**Task description**
In your reply, reproduce the lines from the first one below to the line containing "Lemma refreshed_entries c", inclusive, exactly as they stand.

**Stored items**

(* ===== verification/DirReaddir.v ===== *)
(** * Enumeration from the cache

    [lookup_dircache()] and [get_readdir_entries_from_cache()]: the entries sent to fuse are
    those of the reference enumeration [enum_ref]. *)
From stdpp Require Import strings sorting.
From S2P Require Import Prelude DirCache DirInv DirRefs DirOps DirNames DirEnum DirEnumInv.

(** The cache an enumeration works on, after [clear_if_needed()]. *)
Definition refreshed (c : readdirectory_cache) : readdirectory_cache :=
  let c0 := with_flags (lookuponly c) (confirmed_msecs c) false c in
  if invalidate_pending c || lookuponly c then cleared c0 else c0.

Lemma refreshed_entries c : dir_entries (refreshed c) = dir_entries c ∨ dir_entries (refreshed c) = ∅.
Proof. unfold refreshed. destruct (invalidate_pending c || lookuponly c); [by right|by left]. Qed.

Lemma refreshed_verf c : verf_ok c → dir_entries (refreshed c) ≠ ∅ → cookie_verifier (refreshed c) ≠ 0.
Proof.
  unfold refreshed. destruct (invalidate_pending c || lookuponly c) eqn:H; [done|]. simpl.
  intros [?|[?|Hl]]; [done|done|]. rewrite Hl, orb_true_r in H. done.
Qed.

(** ** The reference enumeration *)
Section reference.
Context (vw : Z → option (nat * Z)) (seen : bool) (ec : Z).

(** The entries have consecutive cookies. *)
Lemma enum_ref_at fuel k rem e n id : (enum_ref vw seen ec fuel k rem e).1 !! n = Some id → ∃ sz, vw (k + Z.of_nat n) = Some (id, sz).
Proof.
  revert k rem e n. induction fuel as [|fuel IH]; intros k rem e n; simpl; destruct (0 <? rem); try done.
  destruct (vw k) as [[id' sz]|] eqn:Hk; [|done]. destruct (sz <=? rem); [|done]. simpl. destruct n as [|n]; simpl.
  - intros [= ->]. exists sz. by rewrite Z.add_0_r.
  - intros [sz' H]%IH. exists sz'. rewrite <- H. f_equal. lia.
Qed.

(** The sizes of the [n] entries from a cookie on. *)
Fixpoint run_size (k : Z) (n : nat) : Z :=
  match n with
  | O => 0
  | S n' => match vw k with Some (_, sz) => sz | None => 0 end + run_size (k + 1) n'
  end.

Lemma run_size_snoc k n : run_size k (S n) = run_size k n + match vw (k + Z.of_nat n) with Some (_, sz) => sz | None => 0 end.
Proof.
  revert k. induction n as [|n IH]; intros k; [replace (k + Z.of_nat 0) with k by lia; cbn [run_size]; lia|].
  change (run_size k (S (S n))) with (match vw k with Some (_, sz) => sz | None => 0 end + run_size (k + 1) (S n)). rewrite IH. cbn [run_size].
  replace (k + 1 + Z.of_nat n) with (k + Z.of_nat (S n)) by lia. lia.
Qed.

(** The run fits into the buffer. *)
Lemma enum_ref_fits fuel k rem e : 0 ≤ rem → run_size k (length (enum_ref vw seen ec fuel k rem e).1) ≤ rem.
Proof.
  revert k rem e. induction fuel as [|fuel IH]; intros k rem e Hr.
  { simpl. by destruct (0 <? rem). }
  simpl. destruct (0 <? rem); [|done]. destruct (vw k) as [[id sz]|] eqn:Hk; [|done].
  destruct (Z.leb_spec sz rem); [|done]. simpl. rewrite Hk.
  specialize (IH (k + 1) (rem - sz) (e || seen && (k =? ec))). lia.
Qed.
(* ===== verification/DirCallback.v ===== *)
(** * The READDIR and READDIRPLUS callbacks

    A reply of the server is entered into the cache and answered to fuse.  The references
    are kept, and the entries sent are those of the reference [take_ref]. *)
From stdpp Require Import strings sorting.
From S2P Require Import Prelude DirCache DirInv DirRefs DirOps DirNames DirEnum DirEnumInv DirReaddir.

Section callback.
Context (typ : Z → Z → ftype) (fuse_size : bool → string → Z) (fuse_pos : ∀ p n, 0 < fuse_size p n) (max_cache : Z) (max_ok : 2 ≤ max_cache).

Definition plus_fo (o : option nat) (g : held) : held := match o with Some i => plus_f i g | None => g end.

(** The bytes of live entries do not grow while none is created. *)
Record calm (s s' : client) : Prop := {
  ca_evo : evo typ s s';
  ca_next : next_ent s' = next_ent s;
  ca_bytes : bytes_allocated_g s' ≤ bytes_allocated_g s;
}.

Lemma calm_trans s1 s2 s3 : calm s1 s2 → calm s2 s3 → calm s1 s3.
Proof. intros [] []. constructor; [by eapply evo_trans|congruence|lia]. Qed.

Lemma calm_frame l d g g' s s' : inv g s → inv g' s' → frame l d s s' → next_ent s' = next_ent s → calm s s'.
Proof. intros V V' F Hn. constructor; [by eapply frame_evo|done|by eapply bytes_shrink]. Qed.

Lemma calm_dirents g g' s s' : inv g s → inv g' s' → evo typ s s' → dirents s' = dirents s → next_ent s' = next_ent s → calm s s'.
Proof. intros V V' E HD Hn. constructor; [done|done|]. rewrite (i_bytes _ _ _ V), (i_bytes _ _ _ V'), HD. done. Qed.

Lemma anchored_fo o g d : anchored g d → anchored (plus_fo o g) d.
Proof. destruct o; [|done]. intros [?|?]; [by left|right; by right]. Qed.
Lemma sort_dataFiles_In (a r : list dataFile) :
  sort_dataFiles a = Ok r -> forall x, In x r <-> In x a.
Proof.
  unfold sort_dataFiles. intros H x.
  destruct a as [|d1 [|d2 rest]]; try (injection H as <-; reflexivity).
  match type of H with
  | bind ?m _ = _ => destruct m as [keyed|] eqn:Ek; [|discriminate]
  end.
  cbn [bind] in H. injection H as <-.
  destruct (keyed_files _ _ Ek) as [Hm _].
  rewrite <- Hm. rewrite !in_map_iff.
  split; intros (kd & Hs & Hin); exists kd; (split; [exact Hs|]);
    apply (sort_by_In_gen fst kd keyed); exact Hin.
Qed.

Lemma sort_dataFiles_sorted (a r : list dataFile) :
  sort_dataFiles a = Ok r ->
  (forall d, a = [d] -> exists t, DataFile.MinTime d = Ok t) ->
  exists keys,
    Forall2 (fun d t => DataFile.MinTime d = Ok t) r keys /\
    StronglySorted Z.le keys.
Proof.
  unfold sort_dataFiles. intros H Hone.
  destruct a as [|d1 [|d2 rest]].
  - injection H as <-. exists []. split; constructor.
  - injection H as <-. destruct (Hone d1 eq_refl) as [t Ht].
    exists [t]. split; repeat constructor. exact Ht.
  - match type of H with
    | bind ?m _ = _ => destruct m as [keyed|] eqn:Ek; [|discriminate]
    end.
    cbn [bind] in H. injection H as <-.
    destruct (keyed_files _ _ Ek) as [_ Hf].
    exists (map fst (sort_by fst keyed)). split.
    + assert (Hall : Forall (fun kd => DataFile.MinTime (snd kd) = Ok (fst kd))
                       (sort_by fst keyed)).
      { rewrite Forall_forall in *. intros kd Hin. apply Hf.
        apply (sort_by_In_gen fst kd keyed). exact Hin. }
      induction Hall as [|kd l Hkd Hl IHl]; simpl; constructor; assumption.
    + pose proof (sort_by_sorted fst keyed) as Hs.
      induction Hs as [|kd l Hs IHs Hall]; simpl; constructor; [exact IHs|].
      rewrite Forall_forall in *. intros t Ht. apply in_map_iff in Ht.
      destruct Ht as (kd' & <- & Hin). apply Hall. exact Hin.
Qed.
(** C2, as the code has it.  The flag [failed] is sticky: no expression and
    no statement clears it.  When the evaluation of a call ends with
    [failed] set, [eval] returns the call intact.  Every statement that
    cannot be folded sets [failed] and returns: a statement of a kind the
    evaluator does not know; an [if], a [while] or an [exit] whose
    condition does not fold to a boolean; a [case] over an array, a [case]
    whose selector or whose choice does not fold to an integer; a [for]
    whose range is not [to] or [downto] or whose ends do not fold to
    integers; an assignment whose target is not a reference or whose value
    does not fold.  A call of a universal mixed operator ([mulri], [mulir],
    [divri]) is different: when its operands do not fold to the real and
    the integer it expects, the process is stopped by [fatal_at] and
    nothing is returned. *)
Theorem eval_failed_sticky_universal_fatal :
  (forall fuel t, preserves (fun v => failed v = true) (eval_expr fuel t)) /\
  (forall fuel t, preserves (fun v => failed v = true) (eval_stmt fuel t)) /\
  (forall fuel c r v',
      tree_kind c = T_FCALL ->
      eval_fcall (eval_expr fuel) (eval_stmt fuel) c vt_init = Done (r, v') ->
      failed v' = true ->
      eval fuel c = Done c) /\
  (forall fuel t v,
      match tree_kind t with
      | T_RETURN | T_WHILE | T_FOR | T_IF | T_VAR_ASSIGN | T_BLOCK | T_EXIT
      | T_CASE => True
      | _ => eval_stmt (S fuel) t v = Done (tt, set_failed true v)
      end) /\
  (forall fuel t c v cond v1,
      tree_kind t = T_IF ->
      t_value t = Some c ->
      eval_expr fuel c v = Done (cond, v1) ->
      folded_bool cond = None ->
      eval_stmt (S fuel) t v = Done (tt, set_failed true v1)) /\
  (forall fuel t value ty v,
      tree_kind t = T_CASE ->
      t_value t = Some value -> t_type value = Some ty ->
      type_is_array ty = true ->
      eval_stmt (S fuel) t v = Done (tt, set_failed true v)) /\
  (forall fuel t value ty v x v1,
      tree_kind t = T_CASE ->
      t_value t = Some value -> t_type value = Some ty ->
      type_is_array ty = false ->
      eval_expr fuel value v = Done (x, v1) ->
      folded_int x = None ->
      eval_stmt (S fuel) t v = Done (tt, set_failed true v1)) /\
  (forall fuel (es : tree_t -> E unit) value_int a rest name v c v1,
      tree_subkind a = A_NAMED ->
      t_name a = Some name ->
      eval_expr fuel name v = Done (c, v1) ->
      folded_int c = None ->
      eval_case_assocs (eval_expr fuel) es value_int (a :: rest) v
      = Done (tt, set_failed true v1)) /\
  (forall fuel (es : tree_t -> E unit) t n iters c v cond v1,
      result v = None ->
      t_value t = Some c ->
      eval_expr fuel c v = Done (cond, v1) ->
      folded_bool cond = None ->
      while_loop (eval_expr fuel) es t (S n) iters v = Done (O, set_failed true v1)) /\
  (forall fuel t c v cond v1,
      tree_kind t = T_WHILE ->
      result v = None ->
      t_value t = Some c ->
      eval_expr fuel c v = Done (cond, v1) ->
      folded_bool cond = None ->
      eval_stmt (S fuel) t v = Done (tt, set_failed true v1)) /\
  (forall fuel t r v,
      tree_kind t = T_FOR ->
      t_range t = Some r -> r_kind r = RANGE_EXPR ->
      eval_stmt (S fuel) t v = Done (tt, set_failed true v)) /\
  (forall fuel t r v lft v1 rgt v2,
      tree_kind t = T_FOR ->
      t_range t = Some r -> r_kind r <> RANGE_EXPR ->
      eval_expr fuel (r_left r) v = Done (lft, v1) ->
      eval_expr fuel (r_right r) v1 = Done (rgt, v2) ->
      folded_int lft = None \/ folded_int rgt = None ->
      eval_stmt (S fuel) t v = Done (tt, set_failed true v2)) /\
  (forall fuel t target v,
      tree_kind t = T_VAR_ASSIGN ->
      t_target t = Some target -> tree_kind target <> T_REF ->
      eval_stmt (S fuel) t v = Done (tt, set_failed true v)) /\
  (forall fuel t target value v updated v1,
      tree_kind t = T_VAR_ASSIGN ->
      t_target t = Some target -> tree_kind target = T_REF ->
      t_value t = Some value ->
      eval_expr fuel value v = Done (updated, v1) ->
      folded updated = false ->
      eval_stmt (S fuel) t v = Done (tt, set_failed true v1)) /\
  (forall fuel t c v cond v1,
      tree_kind t = T_EXIT ->
      t_value t = Some c ->
      eval_expr fuel c v = Done (cond, v1) ->
      folded_bool cond = None ->
      eval_stmt (S fuel) t v = Done (tt, set_failed true v1)) /\
  (forall fuel c decl builtin targs v',
      tree_kind c = T_FCALL ->
      t_ref c = Some decl ->
      tree_kind decl = T_FUNC_DECL ->
      tree_attr_str decl builtin_i = Some builtin ->
      is_universal builtin = true ->
      map_each (t_params c) (fun p => e <- tree_value p ;; eval_expr fuel e) vt_init
      = Done (targs, v') ->
      universal_args targs (if icmp builtin "mulir" then 1 else 0)%nat
                           (if icmp builtin "mulir" then 0 else 1)%nat = None ->
      eval fuel c = Fatal).
Proof.
  assert (Hwhile : forall fuel (es : tree_t -> E unit) t n iters c v cond v1,
             result v = None -> t_value t = Some c ->
             eval_expr fuel c v = Done (cond, v1) -> folded_bool cond = None ->
             while_loop (eval_expr fuel) es t (S n) iters v
             = Done (O, set_failed true v1)).
  { intros fuel es t n iters c v cond v1 Hr Hv He Hb. cbn [while_loop].
    erewrite bind_run by reflexivity. cbv beta. rewrite Hr, Hv.
    erewrite bind_run
      by (erewrite bind_run by exact He; cbv beta; rewrite Hb; reflexivity).
    reflexivity. }
  split; [intros; apply failed_sticky|].
  split; [intros; apply failed_sticky|].
  repeat match goal with |- _ /\ _ => split end.
  - intros fuel c r v' Hk He Hf. unfold eval. rewrite Hk, He, Hf. reflexivity.
  - intros fuel t v. simpl. unfold eval_stmt_body.
    destruct (tree_kind t); try exact I; reflexivity.
  - intros fuel t c v cond v1 Hk Hv He Hb. simpl. unfold eval_stmt_body.
    rewrite Hk. unfold eval_if, tree_value, bind. rewrite Hv. simpl.
    rewrite He, Hb. reflexivity.
  - intros fuel t value ty v Hk Hv Ht Ha. cbn [eval_stmt]. unfold eval_stmt_body.
    rewrite Hk. unfold eval_case, tree_value, tree_type. rewrite Hv.
    erewrite bind_run by reflexivity. cbv beta. rewrite Ht.
    erewrite bind_run by reflexivity. cbv beta. rewrite Ha. reflexivity.
  - intros fuel t value ty v x v1 Hk Hv Ht Ha He Hx. cbn [eval_stmt].
    unfold eval_stmt_body. rewrite Hk. unfold eval_case, tree_value, tree_type.
    rewrite Hv. erewrite bind_run by reflexivity. cbv beta. rewrite Ht.
    erewrite bind_run by reflexivity. cbv beta. rewrite Ha.
    erewrite bind_run by exact He. cbv beta. rewrite Hx. reflexivity.
  - intros fuel es value_int a rest name v c v1 Hk Hn He Hc.
    cbn [eval_case_assocs]. rewrite Hk. unfold tree_name. rewrite Hn.
    erewrite bind_run by reflexivity. cbv beta.
    erewrite bind_run by exact He. cbv beta. rewrite Hc. reflexivity.
  - exact Hwhile.
  - intros fuel t c v cond v1 Hk Hr Hv He Hb. cbn [eval_stmt].
    unfold eval_stmt_body. rewrite Hk. unfold eval_while.
    change (Z.to_nat MAX_ITERS) with (S (Z.to_nat 999)).
    erewrite bind_run by (eapply Hwhile; eassumption). reflexivity.
  - intros fuel t r v Hk Hr Hkind. cbn [eval_stmt]. unfold eval_stmt_body.
    rewrite Hk. unfold eval_for, tree_range. rewrite Hr.
    erewrite bind_run by reflexivity. cbv beta. rewrite Hkind. reflexivity.
  - intros fuel t r v lft v1 rgt v2 Hk Hr Hkind Hl Hrg Hnone. cbn [eval_stmt].
    unfold eval_stmt_body. rewrite Hk. unfold eval_for, tree_range. rewrite Hr.
    erewrite bind_run by reflexivity. cbv beta.
    destruct (r_kind r); try congruence;
      (erewrite bind_run by exact Hl); cbv beta;
      (erewrite bind_run by exact Hrg); cbv beta;
      (destruct Hnone as [Hn|Hn]; rewrite Hn; [reflexivity|]);
      destruct (folded_int lft); reflexivity.
  - intros fuel t target v Hk Ht Hkt. cbn [eval_stmt]. unfold eval_stmt_body.
    rewrite Hk. unfold eval_var_assign, tree_target. rewrite Ht.
    erewrite bind_run by reflexivity. cbv beta.
    destruct (tree_kind target); try reflexivity. congruence.
  - intros fuel t target value v updated v1 Hk Ht Hkt Hv He Hf. cbn [eval_stmt].
    unfold eval_stmt_body. rewrite Hk.
    unfold eval_var_assign, tree_target, tree_value. rewrite Ht.
    erewrite bind_run by reflexivity. cbv beta. rewrite Hkt, Hv.
    erewrite bind_run by reflexivity. cbv beta.
    erewrite bind_run by exact He. cbv beta. rewrite Hf. reflexivity.
  - intros fuel t c v cond v1 Hk Hv He Hb. cbn [eval_stmt]. unfold eval_stmt_body.
    rewrite Hk. unfold eval_exit. rewrite Hv.
    erewrite bind_run by exact He. cbv beta. rewrite Hb. reflexivity.
  - intros fuel c decl builtin targs v' Hk Hr Hd Hb Hu Hargs Hnone.
    apply (eval_fcall_universal_none c) in Hnone; [|exact Hu].
    unfold eval. rewrite Hk. unfold eval_fcall, tree_ref.
    unfold bind at 1. rewrite Hr. unfold expect at 1, ret at 1. cbv beta iota.
    rewrite Hd. unfold bind at 1. unfold assert at 1, ret at 1. cbv beta iota.
    rewrite Hb. unfold bind at 1. rewrite Hargs. cbv beta iota.
    rewrite Hu. unfold expect. rewrite Hnone. reflexivity.
Qed.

**Answer section**
(* ===== verification/DirReaddir.v ===== *)
(** * Enumeration from the cache

    [lookup_dircache()] and [get_readdir_entries_from_cache()]: the entries sent to fuse are
    those of the reference enumeration [enum_ref]. *)
From stdpp Require Import strings sorting.
From S2P Require Import Prelude DirCache DirInv DirRefs DirOps DirNames DirEnum DirEnumInv.

(** The cache an enumeration works on, after [clear_if_needed()]. *)
Definition refreshed (c : readdirectory_cache) : readdirectory_cache :=
  let c0 := with_flags (lookuponly c) (confirmed_msecs c) false c in
  if invalidate_pending c || lookuponly c then cleared c0 else c0.

Lemma refreshed_entries c : dir_entries (refreshed c) = dir_entries c ∨ dir_entries (refreshed c) = ∅.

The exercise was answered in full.